Изменить размер шрифта - +

— Да-съ… влюбленъ… Съ послѣдняго спектакля влюбленъ, со «Вспышки у домашняго очага». Влюбленъ безумно. Я даже и учиться не могу… Да и Богъ съ нимъ, съ ученьемъ… Довольно… Я теперь въ послѣднемъ классѣ, а послѣдняго класса мнѣ и не надо. Люди живутъ и получаютъ на службѣ хорошія деньги и безъ послѣдняго класса. Наденька! Будь моею! Я люблю тебя…

Молодой человѣкъ ринулся къ дѣвушкѣ и схватилъ ее за обѣ руки.

— Тише, тише! Что вы кричите! шептала она, но не освобождала рукъ.

— О любви своей я могу кричать на всѣхъ перекресткахъ. Тутъ ничего нѣтъ постыднаго. Это чувство благородно, возвышенно… Это не то что взять отъ старика вѣеръ и яблоки.

— Ахъ, вы все съ попрекомъ… Какая-же это любовь, коли вы такія слова…

— Истинная любовь, благородная, безкорыстная. Я знаю, что у васъ ничего нѣтъ, но я рѣшился трудиться, какъ волъ, и потому отвѣтьте — любите-ли вы меня?

Произошла пауза.

— Я право не знаю… Вы такъ вдругъ… пробормотала дѣвушка, совсѣмъ растерявшись.

— Старикъ? Хотите продать себя богатому развратнику? Ну, будьте счастливы… А у меня есть револьверъ… трагически прошепталъ молодой человѣкъ и отвернулся.

— Послушайте, Петръ Аполонычъ… Мнѣ жалко васъ… Я люблю васъ, но… Сядемте, поговоримте, сказала дѣвушка.

— Любишь? Любишь? Такъ дай-же обнять тебя! Дай сжать въ жаркихъ объятіяхъ и запечатлѣть передъ небомъ и землей…

Молодой человѣкъ обхватилъ дѣвушку за шею, привлекъ къ себѣ на грудь и осыпалъ ее поцѣлуями. Она отбивалась.

— Петръ Аполонычъ… что-жъ это такое! Такъ нельзя… Насъ съ балкона увидѣть могутъ… Да и съ улицы видно… Такъ не хорошо… Вы знаете, здѣсь сплетня… Пронесутъ — и завтра-же все будетъ извѣстно.
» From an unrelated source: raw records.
(* ===== verification/SchedProdSpec.v ===== *)
(** * What the production scheduler guarantees *)
From S2P Require Import Prelude SchedHeap SchedTask SchedApi SchedProd.

Section ProductionSpec.
Context {Cb : Type} (clock : nat -> Z) (code : Cb -> bool -> prog Cb prodOp).
#[local] Instance api : SchedulerApi Cb prodOp (PState Cb) := productionApi clock.
Implicit Types s : PState Cb.

(** ** Invariants *)

(** Between two turns of the event loop: a message is pending exactly when the loop
    runs, queued tasks keep the loop running, and queued timers keep the loop running
    or a timeout pending. *)
Record idle s : Prop := {
  idle_wf : wfQueues (queues s);
  idle_performing : isPerformingWork s = false;
  idle_posted : posted s = if isMessageLoopRunning s then 1 else 0;
  idle_callback : isHostCallbackScheduled s = true -> isMessageLoopRunning s = true;
  idle_tasks : taskQueue (queues s) <> [] -> isMessageLoopRunning s = true;
  idle_timers : timerQueue (queues s) <> [] ->
    isMessageLoopRunning s = true \/ timeouts s <> ∅ }.

(** While [performWorkUntilDeadline] runs its loop. *)
Record performing s : Prop := {
  perf_wf : wfQueues (queues s);
  perf_performing : isPerformingWork s = true;
  perf_loop : isMessageLoopRunning s = true;
  perf_posted : posted s = 0;
  perf_callback : isHostCallbackScheduled s = false }.

Lemma schedule_queues s l c d r s' :
  scheduleCallback clock l c d s = (r, s') -> wfQueues (queues s) -> wfQueues (queues s').
Proof.
  unfold scheduleCallback. cbn -[allocTask newTask]. intros E Hq.
  set (t := newTask _ _ _ _) in *. destruct (allocTask t (queues s)) as [r1 q1] eqn:Ha.
  injection E as <- <-.
  destruct (wf_scheduleTimer (queues s) t r1 q1) as (H1 & _); auto.
  destruct (wf_scheduleTask (queues s) t r1 q1) as (H2 & _); auto.
  unfold scheduleDelayed, scheduleNow, startMessageLoop. by repeat case_bool.
Qed.
Definition set_queues (v : Queues Cb) (s : MState) : MState :=
  mkMState v (currentTask s) (currentPriorityLevel s) (isPerformingWork s)
    (isHostCallbackScheduled s) (isHostTimeoutScheduled s) (currentMockTime s)
    (scheduledCallback s) (scheduledTimeout s) (timeoutTime s) (yieldedValues s)
    (expectedNumberOfYields s) (didStop s) (isFlushing s) (needsPaint s) (shouldYieldForPaint s)
    (disableYieldValue s) (consoleDisabled s).
Definition set_currentTask (v : option Z) (s : MState) : MState :=
  mkMState (queues s) v (currentPriorityLevel s) (isPerformingWork s)
    (isHostCallbackScheduled s) (isHostTimeoutScheduled s) (currentMockTime s)
    (scheduledCallback s) (scheduledTimeout s) (timeoutTime s) (yieldedValues s)
    (expectedNumberOfYields s) (didStop s) (isFlushing s) (needsPaint s) (shouldYieldForPaint s)
    (disableYieldValue s) (consoleDisabled s).
Definition set_currentPriorityLevel (v : Z) (s : MState) : MState :=
  mkMState (queues s) (currentTask s) v (isPerformingWork s) (isHostCallbackScheduled s)
    (isHostTimeoutScheduled s) (currentMockTime s) (scheduledCallback s) (scheduledTimeout s)
    (timeoutTime s) (yieldedValues s) (expectedNumberOfYields s) (didStop s) (isFlushing s)
    (needsPaint s) (shouldYieldForPaint s) (disableYieldValue s) (consoleDisabled s).
Definition set_isPerformingWork (v : bool) (s : MState) : MState :=
  mkMState (queues s) (currentTask s) (currentPriorityLevel s) v (isHostCallbackScheduled s)
    (isHostTimeoutScheduled s) (currentMockTime s) (scheduledCallback s) (scheduledTimeout s)
    (timeoutTime s) (yieldedValues s) (expectedNumberOfYields s) (didStop s) (isFlushing s)
    (needsPaint s) (shouldYieldForPaint s) (disableYieldValue s) (consoleDisabled s).
Definition set_isHostCallbackScheduled (v : bool) (s : MState) : MState :=
  mkMState (queues s) (currentTask s) (currentPriorityLevel s) (isPerformingWork s) v
    (isHostTimeoutScheduled s) (currentMockTime s) (scheduledCallback s) (scheduledTimeout s)
    (timeoutTime s) (yieldedValues s) (expectedNumberOfYields s) (didStop s) (isFlushing s)
    (needsPaint s) (shouldYieldForPaint s) (disableYieldValue s) (consoleDisabled s).
Definition set_isHostTimeoutScheduled (v : bool) (s : MState) : MState :=
  mkMState (queues s) (currentTask s) (currentPriorityLevel s) (isPerformingWork s)
    (isHostCallbackScheduled s) v (currentMockTime s) (scheduledCallback s) (scheduledTimeout s)
    (timeoutTime s) (yieldedValues s) (expectedNumberOfYields s) (didStop s) (isFlushing s)
    (needsPaint s) (shouldYieldForPaint s) (disableYieldValue s) (consoleDisabled s).
Definition set_currentMockTime (v : Z) (s : MState) : MState :=
  mkMState (queues s) (currentTask s) (currentPriorityLevel s) (isPerformingWork s)
    (isHostCallbackScheduled s) (isHostTimeoutScheduled s) v (scheduledCallback s)
    (scheduledTimeout s) (timeoutTime s) (yieldedValues s) (expectedNumberOfYields s)
    (didStop s) (isFlushing s) (needsPaint s) (shouldYieldForPaint s) (disableYieldValue s)
    (consoleDisabled s).
Definition set_scheduledCallback (v : bool) (s : MState) : MState :=
  mkMState (queues s) (currentTask s) (currentPriorityLevel s) (isPerformingWork s)
    (isHostCallbackScheduled s) (isHostTimeoutScheduled s) (currentMockTime s) v
    (scheduledTimeout s) (timeoutTime s) (yieldedValues s) (expectedNumberOfYields s)
    (didStop s) (isFlushing s) (needsPaint s) (shouldYieldForPaint s) (disableYieldValue s)
    (consoleDisabled s).
Definition set_scheduledTimeout (v : bool) (s : MState) : MState :=
  mkMState (queues s) (currentTask s) (currentPriorityLevel s) (isPerformingWork s)
    (isHostCallbackScheduled s) (isHostTimeoutScheduled s) (currentMockTime s)
    (scheduledCallback s) v (timeoutTime s) (yieldedValues s) (expectedNumberOfYields s)
    (didStop s) (isFlushing s) (needsPaint s) (shouldYieldForPaint s) (disableYieldValue s)
    (consoleDisabled s).
Definition set_timeoutTime (v : Z) (s : MState) : MState :=
  mkMState (queues s) (currentTask s) (currentPriorityLevel s) (isPerformingWork s)
    (isHostCallbackScheduled s) (isHostTimeoutScheduled s) (currentMockTime s)
    (scheduledCallback s) (scheduledTimeout s) v (yieldedValues s) (expectedNumberOfYields s)
    (didStop s) (isFlushing s) (needsPaint s) (shouldYieldForPaint s) (disableYieldValue s)
    (consoleDisabled s).
Definition set_yieldedValues (v : option (list Z)) (s : MState) : MState :=
  mkMState (queues s) (currentTask s) (currentPriorityLevel s) (isPerformingWork s)
    (isHostCallbackScheduled s) (isHostTimeoutScheduled s) (currentMockTime s)
    (scheduledCallback s) (scheduledTimeout s) (timeoutTime s) v (expectedNumberOfYields s)
    (didStop s) (isFlushing s) (needsPaint s) (shouldYieldForPaint s) (disableYieldValue s)
    (consoleDisabled s).
Definition set_expectedNumberOfYields (v : Z) (s : MState) : MState :=
  mkMState (queues s) (currentTask s) (currentPriorityLevel s) (isPerformingWork s)
    (isHostCallbackScheduled s) (isHostTimeoutScheduled s) (currentMockTime s)
    (scheduledCallback s) (scheduledTimeout s) (timeoutTime s) (yieldedValues s) v (didStop s)
    (isFlushing s) (needsPaint s) (shouldYieldForPaint s) (disableYieldValue s)
    (consoleDisabled s).
Definition set_didStop (v : bool) (s : MState) : MState :=
  mkMState (queues s) (currentTask s) (currentPriorityLevel s) (isPerformingWork s)
    (isHostCallbackScheduled s) (isHostTimeoutScheduled s) (currentMockTime s)
    (scheduledCallback s) (scheduledTimeout s) (timeoutTime s) (yieldedValues s)
    (expectedNumberOfYields s) v (isFlushing s) (needsPaint s) (shouldYieldForPaint s)
    (disableYieldValue s) (consoleDisabled s).
Definition set_isFlushing (v : bool) (s : MState) : MState :=
  mkMState (queues s) (currentTask s) (currentPriorityLevel s) (isPerformingWork s)
    (isHostCallbackScheduled s) (isHostTimeoutScheduled s) (currentMockTime s)
    (scheduledCallback s) (scheduledTimeout s) (timeoutTime s) (yieldedValues s)
    (expectedNumberOfYields s) (didStop s) v (needsPaint s) (shouldYieldForPaint s)
    (disableYieldValue s) (consoleDisabled s).
Definition set_needsPaint (v : bool) (s : MState) : MState :=
  mkMState (queues s) (currentTask s) (currentPriorityLevel s) (isPerformingWork s)
    (isHostCallbackScheduled s) (isHostTimeoutScheduled s) (currentMockTime s)
    (scheduledCallback s) (scheduledTimeout s) (timeoutTime s) (yieldedValues s)
    (expectedNumberOfYields s) (didStop s) (isFlushing s) v (shouldYieldForPaint s)
    (disableYieldValue s) (consoleDisabled s).
Definition set_shouldYieldForPaint (v : bool) (s : MState) : MState :=
  mkMState (queues s) (currentTask s) (currentPriorityLevel s) (isPerformingWork s)
    (isHostCallbackScheduled s) (isHostTimeoutScheduled s) (currentMockTime s)
    (scheduledCallback s) (scheduledTimeout s) (timeoutTime s) (yieldedValues s)
    (expectedNumberOfYields s) (didStop s) (isFlushing s) (needsPaint s) v (disableYieldValue s)
    (consoleDisabled s).
Definition set_disableYieldValue (v : bool) (s : MState) : MState :=
  mkMState (queues s) (currentTask s) (currentPriorityLevel s) (isPerformingWork s)
    (isHostCallbackScheduled s) (isHostTimeoutScheduled s) (currentMockTime s)
    (scheduledCallback s) (scheduledTimeout s) (timeoutTime s) (yieldedValues s)
    (expectedNumberOfYields s) (didStop s) (isFlushing s) (needsPaint s) (shouldYieldForPaint s)
    v (consoleDisabled s).
Definition set_consoleDisabled (v : bool) (s : MState) : MState :=
  mkMState (queues s) (currentTask s) (currentPriorityLevel s) (isPerformingWork s)
    (isHostCallbackScheduled s) (isHostTimeoutScheduled s) (currentMockTime s)
    (scheduledCallback s) (scheduledTimeout s) (timeoutTime s) (yieldedValues s)
    (expectedNumberOfYields s) (didStop s) (isFlushing s) (needsPaint s) (shouldYieldForPaint s)
    (disableYieldValue s) v.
Оставьте, Бога ради оставьте… Сядемте лучше… бормотала она и наконецъ вырвалась и стала поодаль, оправляя помятое платье.
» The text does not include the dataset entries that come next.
Lemma trimRight_start s : noSpaceStart s = true -> noSpaceStart (trimRight s) = true.
Proof.
  destruct s as [|c s]; simpl; [done|]. intros E. destruct (trimRight s); [|done].
  apply negb_true_iff in E. by rewrite E; simpl; rewrite E.
Qed.

(** the string a supported style property gets, for every kind of value: nullish
    values, booleans and the empty string remove the property; a finite number gets the
    unit px unless it is zero or the property is unitless or custom; other numbers and
    other kinds of values are unsupported; strings are trimmed at both ends, except for
    custom properties. *)
Theorem style_coercion style v :
  isSupportedStyleName style = true ->
  let e := createStyleValueEntryOrUnsupported "style" style v in
  match v with
  | VUndef | VNull | VBool _ => e = createRemoveStyleEntry "style" style
  | VStr s =>
      if bool_decide (s = "") then e = createRemoveStyleEntry "style" style
      else exists t, e = createSetStyleEntry "style" style t
           /\ (isCustomStyleProperty style = true -> t = s)
           /\ (isCustomStyleProperty style = false ->
                t = trim s /\ noSpaceStart t = true /\ noSpaceEnd t = true)
  | VNum n =>
      if isFinite n then
        e = createSetStyleEntry "style" style
              (if isZero n || isCustomStyleProperty style || mem style unitlessStyleNames
               then numToString n else numToString n +:+ "px")
      else isUnsupported e = true /\ category e = VStr "style-non-finite-number"
  | _ => isUnsupported e = true /\ category e = VStr "style-value-type"
  end.
Proof.
  intros Hs. unfold createStyleValueEntryOrUnsupported. rewrite Hs. simpl negb. cbv iota.
  destruct v as [| | |n|s| | | |]; try done.
  - simpl. destruct (isFinite n); [|done]. simpl.
    by destruct (isZero n), (isCustomStyleProperty style), (mem style unitlessStyleNames).
  - unfold shouldRemoveStyleValue, isStr. simpl.
    destruct (bool_decide (s = "")) eqn:E; bools; [subst; done|].
    rewrite bool_decide_eq_false_2 by (by intros [= ->]). simpl.
    destruct (isCustomStyleProperty style) eqn:Ec; simpl; [exists s; by split_and!|].
    exists (trim s). split; [done|]. split; [done|]. intros _. split; [done|].
    unfold trim. split; [|apply trimRight_end]. apply trimRight_start.
    destruct (trimLeft s) eqn:El; simpl; [done|]. by rewrite (trimLeft_head _ _ _ El).
Qed.

(** ** Diagnostics *)

(** The counts that a summary adds up. *)
Definition summaryOk (n : nat) (s : summary) : Prop :=
  rowCount s = n
  /\ setStyleCount s = additionRowCount s + changeRowCount s
  /\ removeStyleCount s = removalRowCount s
  /\ propertyAssignmentCount s + setPropertyCount s = setStyleCount s + removeStyleCount s
  /\ customPropertyRowCount s = setPropertyCount s
  /\ unitlessSetRowCount s <= unitlessRowCount s
  /\ pxAppendedRowCount s + numericWithoutPxRowCount s <= setStyleCount s.

Definition rowOk (r : diffRow) : Prop :=
  match r with
  | BlockedRow _ _ _ _ => True
  | StyleRow r =>
      sr_mutation r = VStr (getStyleMutationTarget (sr_styleName r))
      /\ sr_customProperty r = isCustomStyleProperty (sr_styleName r)
      /\ ((sr_payloadKind r = VStr ENTRY_SET_STYLE /\ sr_action r ∈ ["add"; "change"]
           /\ (sr_pxAppended r && sr_numericWithoutPx r = false))
          \/ (sr_payloadKind r = VStr ENTRY_REMOVE_STYLE
              /\ sr_pxAppended r = false /\ sr_numericWithoutPx r = false))
  end.

Definition rowsCounted (k : nat) (s : summary) : Prop :=
  setStyleCount s + removeStyleCount s + unsupportedRowCount s = k.

Lemma addRow_ok n k s r : rowOk r -> summaryOk n s -> rowsCounted k s ->
  summaryOk n (addRow s r) /\ rowsCounted (S k) (addRow s r).
Proof.
  intros Hr (H1 & H2 & H3 & H4 & H5 & H6 & H7) Hk. unfold rowsCounted, summaryOk in *.
  destruct r as [r|]; simpl; [|lia].
  destruct Hr as (Hm & Hc & [(Hkind & Ha & Hpx)|(Hkind & Hpx & Hnp)]); rewrite Hkind, Hm, Hc;
    unfold getStyleMutationTarget; destruct (isCustomStyleProperty _); simpl.
  all: try (apply elem_of_cons in Ha as [->|Ha%list_elem_of_singleton]; [|rewrite Ha]).
  all: destruct (sr_unitless r), (sr_pxAppended r), (sr_numericWithoutPx r); simpl in *; try done; lia.
Qed.
Lemma foldl_addRow_ok n k s rows : Forall rowOk rows -> summaryOk n s -> rowsCounted k s ->
  summaryOk n (foldl addRow s rows) /\ rowsCounted (k + length rows) (foldl addRow s rows).
Proof.
  intros Hr. revert k s. induction Hr as [|r rows Hr _ IH]; intros k s Hs Hk; simpl.
  - by rewrite Nat.add_0_r.
  - destruct (addRow_ok n k s r Hr Hs Hk) as [H1 H2]. rewrite Nat.add_succ_r. by apply (IH (S k)).
Qed.

Lemma append_px s : s <> s +:+ "px".
Proof.
  induction s as [|c s IH]; simpl; [done|]. intros [= E]. by apply IH.
Qed.

Lemma createRow_ok po so e r v pv es :
  createStyleEntries heap "style" v pv = Ok es -> e ∈ es ->
  createPrivateStyleObjectDiffRow po so e = Ok r ->
  rowOk r /\ (isUnsupported e = match r with BlockedRow _ _ _ _ => true | _ => false end).
Proof.
  intros Hes He. destruct (createStyleEntries_shape _ _ _ _ _ _ Hes He)
    as [[Hu _]|[(style & -> & _)|(style & x & -> & _)]].
  - unfold createPrivateStyleObjectDiffRow. replace (isStylePropertyPayloadEntry e) with false.
    + intros [= <-]. by rewrite Hu.
    + revert Hu. unfold isUnsupported, isStylePropertyPayloadEntry, isKind. destruct (kind e); try done.
      unfold mem. intros Hk. bools. apply list_elem_of_singleton in Hk as ->. done.
  - unfold createPrivateStyleObjectDiffRow. cbn -[readStyle].
    intros (x & _ & Hr)%bind_Ok. apply bind_Ok in Hr as (y & _ & [= <-]). split; [|done].
    simpl. split; [done|]. split; [done|]. by right.
  - unfold createPrivateStyleObjectDiffRow. cbn -[readStyle numToString].
    intros (w & _ & Hr)%bind_Ok. apply bind_Ok in Hr as (y & _ & [= <-]). split; [|done].
    simpl. split; [done|]. split; [done|]. left. split; [done|]. split; [destruct w; set_solver|].
    destruct y as [[]|]; try done. unfold isStr. repeat case_bool_decide; try done; simplify_eq.
    by destruct (append_px (numToString n)).
Qed.

(** The unsupported rows are those of unsupported entries. *)
Lemma unsupported_count rows s :
  Forall (fun r => match r with StyleRow r => sr_payloadKind r = VStr ENTRY_SET_STYLE
                                  \/ sr_payloadKind r = VStr ENTRY_REMOVE_STYLE
                           | _ => True end) rows ->
  unsupportedRowCount (foldl addRow s rows)
  = unsupportedRowCount s
    + length (List.filter (fun r => match r with BlockedRow _ _ _ _ => true | _ => false end) rows).
Proof.
  intros H. revert s. induction H as [|r rows Hr _ IH]; intros s; simpl; [lia|].
  rewrite IH. destruct r as [r|]; simpl; [|lia]. by destruct Hr as [-> | ->].
Qed.

(** the style diff diagnostic accounts for every entry of the diff. Its payload rows
    are the entries of the style diff, one row each; the counts of its summary add up (set,
    removed and unsupported rows to the number of rows, additions and changes to the set
    rows, property assignments and custom properties to the rows that mutate), and the
    diagnostic is accepted exactly when no entry is unsupported. *)
Theorem style_diagnostic_counts last next d :
  recordPrivateDomStyleObjectDiffDiagnostics heap last next = Ok d ->
  createStyleEntries heap "style" next last = Ok (sd_payloadRows d)
  /\ summaryOk (length (sd_payloadRows d)) (sd_summary d)
  /\ rowsCounted (length (sd_payloadRows d)) (sd_summary d)
  /\ (sd_payloadRowsAccepted d = true <-> supported (sd_payloadRows d))
  /\ (sd_status d = "accepted-private-dom-style-object-diff-diagnostic"
      <-> supported (sd_payloadRows d)).
Proof.
  unfold recordPrivateDomStyleObjectDiffDiagnostics.
  intros (es & Hes & H)%bind_Ok. apply bind_Ok in H as (rows & Hrows%mapRes_Ok & [= <-]).
  set (s := summarizePrivateStyleObjectDiffRows rows). cbn [sd_payloadRows sd_summary sd_payloadRowsAccepted sd_status].
  assert (Hlen : length rows = length es) by (symmetry; by eapply Forall2_length).
  assert (Hall : Forall2 (fun e r => rowOk r /\ isUnsupported e
      = match r with BlockedRow _ _ _ _ => true | _ => false end) es rows).
  { apply Forall2_same_length_lookup in Hrows as [Hl Hrows].
    apply Forall2_same_length_lookup. split; [done|]. intros i e r He Hr.
    eapply createRow_ok; [done|by eapply list_elem_of_lookup_2|by eapply Hrows]. }
  assert (Hok : Forall rowOk rows).
  { clear -Hall. induction Hall as [|e r es rows [H _] _ IH]; by constructor. }
  assert (Hcount : length (List.filter (fun r => match r with BlockedRow _ _ _ _ => true | _ => false end) rows) = 0
     <-> supported es).
  { unfold supported. clear -Hall. induction Hall as [|e r es rows [_ He] _ IH]; simpl; [by split; constructor|].
    rewrite Forall_cons, <- IH, He. destruct r; simpl; [tauto|]. split; [lia|]. by intros [? _]. }
  destruct (foldl_addRow_ok (length es) 0 (emptySummary (length rows)) rows Hok) as [H1 H2];
    [by rewrite Hlen; repeat split; simpl; lia|done|].
  simpl in H2. rewrite Hlen in H2 at 1. split; [done|]. split; [exact H1|]. split; [exact H2|].
  assert (Hu : unsupportedRowCount s = 0 <-> supported es).
  { rewrite <- Hcount. unfold s, summarizePrivateStyleObjectDiffRows.
    rewrite unsupported_count; [done|]. eapply Forall_impl; [exact Hok|].
    intros [r|]; [|done]. simpl. tauto. }
  rewrite Nat.eqb_eq, Hu. split; [done|]. rewrite <- Hu.
  destruct (unsupportedRowCount s =? 0)%nat eqn:E; bools; [apply Nat.eqb_eq in E|apply Nat.eqb_neq in E];
    split; try done.
Qed.
End Properties.

(** ** Concrete props *)

Definition noAliasb (tag : value) (l : list string) : bool :=
  forallb (fun k => forallb (fun k' =>
    match ordinaryAttribute tag k, ordinaryAttribute tag k' with
    | Some (a, _), Some (a', _) => negb (bool_decide (a = a')) || bool_decide (k = k')
    | _, _ => true
    end) l) l.

Lemma noAliasb_ok tag l : noAliasb tag l = true -> noAlias tag l.
Proof.
  unfold noAliasb. intros H k k' a kd kd' Hk Hk' Ha Ha'.
  rewrite List.forallb_forall in H. specialize (H k (proj1 (list_elem_of_In _ _) Hk)).
  rewrite List.forallb_forall in H. specialize (H k' (proj1 (list_elem_of_In _ _) Hk')).
  rewrite Ha, Ha', bool_decide_eq_true_2 in H by done. simpl in H. by bools.
Qed.

Definition num (z : Z) : value := VNum (Finite z 0).

Definition demoHeap (r : ref) : jsobject :=
  match r with
  | User 1 => literal [("className", VStr "a"); ("title", VStr "t"); ("hidden", VBool true);
                       ("style", VObj (User 3)); ("onClick", VFun (User 9))]
  | User 2 => literal [("className", VStr "b"); ("hidden", VBool false); ("data-x", num 7);
                       ("style", VObj (User 4)); ("dangerouslySetInnerHTML", VObj (User 5))]
  | User 3 => literal [("width", num 5); ("color", VStr "red"); ("opacity", VNum (Finite 5 (-1)))]
  | User 4 => literal [("width", num 6); ("--gap", VStr " 1 "); ("opacity", VNum (Finite 5 (-1)))]
  | User 5 => literal [("__html", VStr "<b>")]
  | User 6 => literal [("title", VStr "a")]
  | _ => literal []
  end.

Definition outcomeOf (r : res (list entry)) : list entry :=
  match r with Ok es => es | Throw _ => [] end.
Definition demoDiff (last next : value) : list entry :=
  outcomeOf (diffDomPropertyPayload demoHeap (VStr "div") last next).

Definition demoTag : value := VStr "div".
Definition demoMount (r : ref) : list entry := demoDiff VNull (VObj r).

Lemma demo_renderable :
  renderable demoHeap demoTag (VObj (User 1)) (VObj (User 2))
    (mkProps true (demoHeap (User 1))) (mkProps true (demoHeap (User 2)))
    (demoMount (User 1)) (demoMount (User 2)) (demoDiff (VObj (User 1)) (VObj (User 2))).
Proof.
  split; try (vm_compute; reflexivity).
  - split; apply plain_literal.
  - split; apply plain_literal.
  - apply noAliasb_ok. by vm_compute.
  - split; [|split]; apply (bool_decide_unpack _); by vm_compute.
Qed.

Lemma diff_patches_witness :
  patch attributeWrite (demoDiff (VObj (User 1)) (VObj (User 2)))
    (patch attributeWrite (demoMount (User 1)) ∅)
  = list_to_map [("class", "b"); ("data-x", "7")]
  /\ patch styleWrite (demoDiff (VObj (User 1)) (VObj (User 2)))
    (patch styleWrite (demoMount (User 1)) ∅)
  = list_to_map [("width", "6px"); ("opacity", "0.5"); ("--gap", " 1 ")].
Proof.
  destruct (diff_patches _ _ _ _ _ _ _ _ _ demo_renderable) as [H1 H2].
  rewrite H1, H2. split; vm_compute; reflexivity.
Defined.

Lemma diff_entries_safe_witness :
  let e := createSetAttributeEntry "data-x" "data-x" "7" in
  e ∈ demoDiff (VObj (User 1)) (VObj (User 2)) /\
  exists prop a k, propName e = VStr prop /\ attributeName e = VStr a
    /\ ordinaryAttribute (VStr "div") prop = Some (a, k).
Proof.
  intros e. assert (He : e ∈ demoDiff (VObj (User 1)) (VObj (User 2))).
  { apply (list_elem_of_lookup_2 _ 4). by vm_compute. }
  split; [exact He|].
  destruct (diff_entries_safe demoHeap (VStr "div") (VObj (User 1)) (VObj (User 2))
    (mkProps true (demoHeap (User 2))) (demoDiff (VObj (User 1)) (VObj (User 2))) e)
    as [H _]; [reflexivity|by vm_compute|exact He|].
  destruct H as (prop & a & k & H1 & H2 & H3 & _); [reflexivity|]. exists prop, a, k. auto.
Defined.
— Пусть всѣ смотрятъ… Душа моя чиста… Я хочу благородно… Не боюсь я ни людскихъ пересудъ, ни сплетенъ! съ пафосомъ шепталъ молодой человѣкъ, поднимая съ земли фуражку, которая упала у него во время объятій.

— Вы-то не боитесь сплетенъ, да я-то боюсь… Я дѣвушка… Я должна беречь себя… бормотала дѣвушка, озираясь то на балконъ, то по направленію къ рѣшеткѣ, граничащей садъ съ улицей — Ей Богу… Какъ вы не осторожны…

— И не долженъ быть остороженъ, ежели знаю, что за мной никакой старикъ… то есть никакая старуха не подсматриваетъ.

— Вы все дерзничаете, а между тѣмъ говорите, что любите! вздохнула дѣвушка.

— Не дерзость это, Наденька, а благородное негодованіе, оскорбленіе за васъ, которую я считаю своей святыней. Ну-съ, теперь сядемте и поговоримъ, на что я рѣшился.

Дѣвушка была какъ на иголкахъ.

— Хорошо, сядемте вонъ на той скамейкѣ, но только говорите скорѣе, потому меня дома хватиться могутъ… сказала она.

— Скорѣй я говорить не могу, потому здѣсь программа цѣлой жизни.

— Какой жизни?

— Моей и вашей…

— Петръ Аполонычъ, объ этомъ мы лучше въ другой разъ, ежели вамъ надо долго разговаривать.

— Сегодня надо рѣшить или никогда, потому завтра мы съѣзжаемъ съ дачи, послѣ завтра начнутся классы и надо знать, вносить-ли деньги за ученье или не вносить.

— Да зачѣмъ вамъ бросать ученье?

— Ахъ, неразумная наивность! Наденька! Молю васъ, рѣшимте это дѣло.

— Ну, погодите, я прежде посмотрю, что папенька, маменька и гость дѣлаютъ. Спрячтесь вонъ тамъ за кустами, а я сейчасъ…

Дѣвушка пошла на балконъ, побыла немного въ комнатахъ и вскорѣ вернулась.